Estos indicadores importan más que las afirmaciones generales sobre infraestructura segura. Muestran si la instalación puede proteger los datos y seguir operando cuando fallen los equipos, las redes o los procedimientos.
El reconocimiento del proyecto por parte de EXIM describe el centro como un futuro nodo para los sistemas digitales gubernamentales. Esa ambición ahora necesita evidencia operativa de Costa de Marfil y sus socios.
El proyecto merece atención porque su contradicción no es única. Gobiernos de todo el mundo buscan un mayor control sobre los activos digitales mientras dependen de proveedores multinacionales y financiación externa.
Costa de Marfil está abordando esa contradicción mediante propiedad estatal, infraestructura centralizada y un acuerdo de suministro respaldado por Estados Unidos. Que esos elementos generen soberanía dependerá de la ejecución tras la ceremonia de financiación.
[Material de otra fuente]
(** ** Certificates *)

Record Certificate := {
  cert_id : option nat;             (* None until the row is first written *)
  cert_body : string;
  cert_private_key : option KeyPem;
  cert_chain : option string;
  cert_issuer : string;
  cert_not_after : Z;               (* a timestamp *)
  cert_owner : option string;
  cert_description : option string;
  cert_active : bool;
  cert_user : option nat;           (* id of the requesting user *)
  cert_authority : option Authority;
  cert_destinations : list nat;     (* ids of the associated destinations *)
  cert_notifications : list nat;    (* ids of the associated notifications *)
  cert_elb_listeners : list nat
}.

(** Attribute assignments [cert.x = v]. *)
Definition set_id (v : option nat) (c : Certificate) : Certificate :=
  {| cert_id := v; cert_body := cert_body c;
     cert_private_key := cert_private_key c; cert_chain := cert_chain c;
     cert_issuer := cert_issuer c; cert_not_after := cert_not_after c;
     cert_owner := cert_owner c; cert_description := cert_description c;
     cert_active := cert_active c; cert_user := cert_user c;
     cert_authority := cert_authority c;
     cert_destinations := cert_destinations c;
     cert_notifications := cert_notifications c;
     cert_elb_listeners := cert_elb_listeners c |}.

Definition set_owner (v : option string) (c : Certificate) : Certificate :=
  {| cert_id := cert_id c; cert_body := cert_body c;
     cert_private_key := cert_private_key c; cert_chain := cert_chain c;
     cert_issuer := cert_issuer c; cert_not_after := cert_not_after c;
     cert_owner := v; cert_description := cert_description c;
     cert_active := cert_active c; cert_user := cert_user c;
     cert_authority := cert_authority c;
     cert_destinations := cert_destinations c;
     cert_notifications := cert_notifications c;
     cert_elb_listeners := cert_elb_listeners c |}.

Definition set_description (v : option string) (c : Certificate)
    : Certificate :=
  {| cert_id := cert_id c; cert_body := cert_body c;
     cert_private_key := cert_private_key c; cert_chain := cert_chain c;
     cert_issuer := cert_issuer c; cert_not_after := cert_not_after c;
     cert_owner := cert_owner c; cert_description := v;
     cert_active := cert_active c; cert_user := cert_user c;
     cert_authority := cert_authority c;
     cert_destinations := cert_destinations c;
     cert_notifications := cert_notifications c;
     cert_elb_listeners := cert_elb_listeners c |}.

Definition set_active (v : bool) (c : Certificate) : Certificate :=
  {| cert_id := cert_id c; cert_body := cert_body c;
     cert_private_key := cert_private_key c; cert_chain := cert_chain c;
     cert_issuer := cert_issuer c; cert_not_after := cert_not_after c;
     cert_owner := cert_owner c; cert_description := cert_description c;
     cert_active := v; cert_user := cert_user c;
     cert_authority := cert_authority c;
     cert_destinations := cert_destinations c;
     cert_notifications := cert_notifications c;
     cert_elb_listeners := cert_elb_listeners c |}.

Definition set_user (v : option nat) (c : Certificate) : Certificate :=
  {| cert_id := cert_id c; cert_body := cert_body c;
     cert_private_key := cert_private_key c; cert_chain := cert_chain c;
     cert_issuer := cert_issuer c; cert_not_after := cert_not_after c;
     cert_owner := cert_owner c; cert_description := cert_description c;
     cert_active := cert_active c; cert_user := v;
     cert_authority := cert_authority c;
     cert_destinations := cert_destinations c;
     cert_notifications := cert_notifications c;
     cert_elb_listeners := cert_elb_listeners c |}.

Definition set_authority (v : option Authority) (c : Certificate)
    : Certificate :=
  {| cert_id := cert_id c; cert_body := cert_body c;
     cert_private_key := cert_private_key c; cert_chain := cert_chain c;
     cert_issuer := cert_issuer c; cert_not_after := cert_not_after c;
     cert_owner := cert_owner c; cert_description := cert_description c;
     cert_active := cert_active c; cert_user := cert_user c;
     cert_authority := v;
     cert_destinations := cert_destinations c;
     cert_notifications := cert_notifications c;
     cert_elb_listeners := cert_elb_listeners c |}.

Definition set_destinations (v : list nat) (c : Certificate) : Certificate :=
  {| cert_id := cert_id c; cert_body := cert_body c;
     cert_private_key := cert_private_key c; cert_chain := cert_chain c;
     cert_issuer := cert_issuer c; cert_not_after := cert_not_after c;
     cert_owner := cert_owner c; cert_description := cert_description c;
     cert_active := cert_active c; cert_user := cert_user c;
     cert_authority := cert_authority c;
     cert_destinations := v;
     cert_notifications := cert_notifications c;
     cert_elb_listeners := cert_elb_listeners c |}.

Definition set_notifications (v : list nat) (c : Certificate) : Certificate :=
  {| cert_id := cert_id c; cert_body := cert_body c;
     cert_private_key := cert_private_key c; cert_chain := cert_chain c;
     cert_issuer := cert_issuer c; cert_not_after := cert_not_after c;
     cert_owner := cert_owner c; cert_description := cert_description c;
     cert_active := cert_active c; cert_user := cert_user c;
     cert_authority := cert_authority c;
     cert_destinations := cert_destinations c;
     cert_notifications := v;
     cert_elb_listeners := cert_elb_listeners c |}.

(** ** Issuance options

    The dictionary passed to [create], [mint] and [create_csr].  Its
    string-valued entries are a finite map; the entries holding objects are
    typed fields, [None] when the key is absent. *)

(** One requested alternative name: [{'nameType': ..., 'value': ...}].
    The record holds a name tagged with its type, as the specification
    describes the entries; a dictionary lacking one of the two keys, on
    which line 293 or 294 would raise [KeyError], is no value of this
    type. *)
Record AltName := {
  nameType : string;
  name_value : string
}.

(** The value stored under an extension kind: [{'names': [...]}], with
    the key ['names'] that line 292 reads always there. *)
Record ExtensionRequest := {
  names : list AltName
}.

Record Options := {
  opt_fields : gmap string string;
  opt_authority : option Authority;                      (* 'authority' *)
  opt_extensions : option (gmap string ExtensionRequest); (* 'extensions' *)
  opt_destinations : option (list nat);                  (* 'destinations' *)
  opt_notifications : option (list nat)                  (* 'notifications' *)
}.

(** [options[key] = v] for a string-valued entry. *)
Definition set_field (key v : string) (o : Options) : Options :=
  {| opt_fields := <[key := v]> (opt_fields o);
     opt_authority := opt_authority o;
     opt_extensions := opt_extensions o;
     opt_destinations := opt_destinations o;
     opt_notifications := opt_notifications o |}.

(** An issuer plugin: the signing call either returns the certificate body
    and chain or raises.  The exception is the object the plugin raises,
    built by the plugin: what building it writes to the log is the
    plugin's doing and is not followed here. *)
Record IssuerPlugin := {
  create_certificate : CsrPem -> Options -> Result (string * string)
}.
Los desarrolladores y compradores empresariales deberían seguir de cerca las normas publicadas sobre alojamiento, conectividad, seguridad y residencia de datos. Esos detalles determinarán si el centro acaba respaldando cargas de trabajo más allá de los sistemas gubernamentales centrales.
Los usuarios del sector público deberían vigilar la fiabilidad del servicio y la gobernanza de la privacidad. Una mejor infraestructura solo importa cuando ofrece servicios accesibles, fiables y responsables.
La pregunta decisiva para 2027 es sencilla: ¿el centro de datos estatal de Costa de Marfil transferirá el control operativo a las instituciones marfileñas o solo reubicará su dependencia?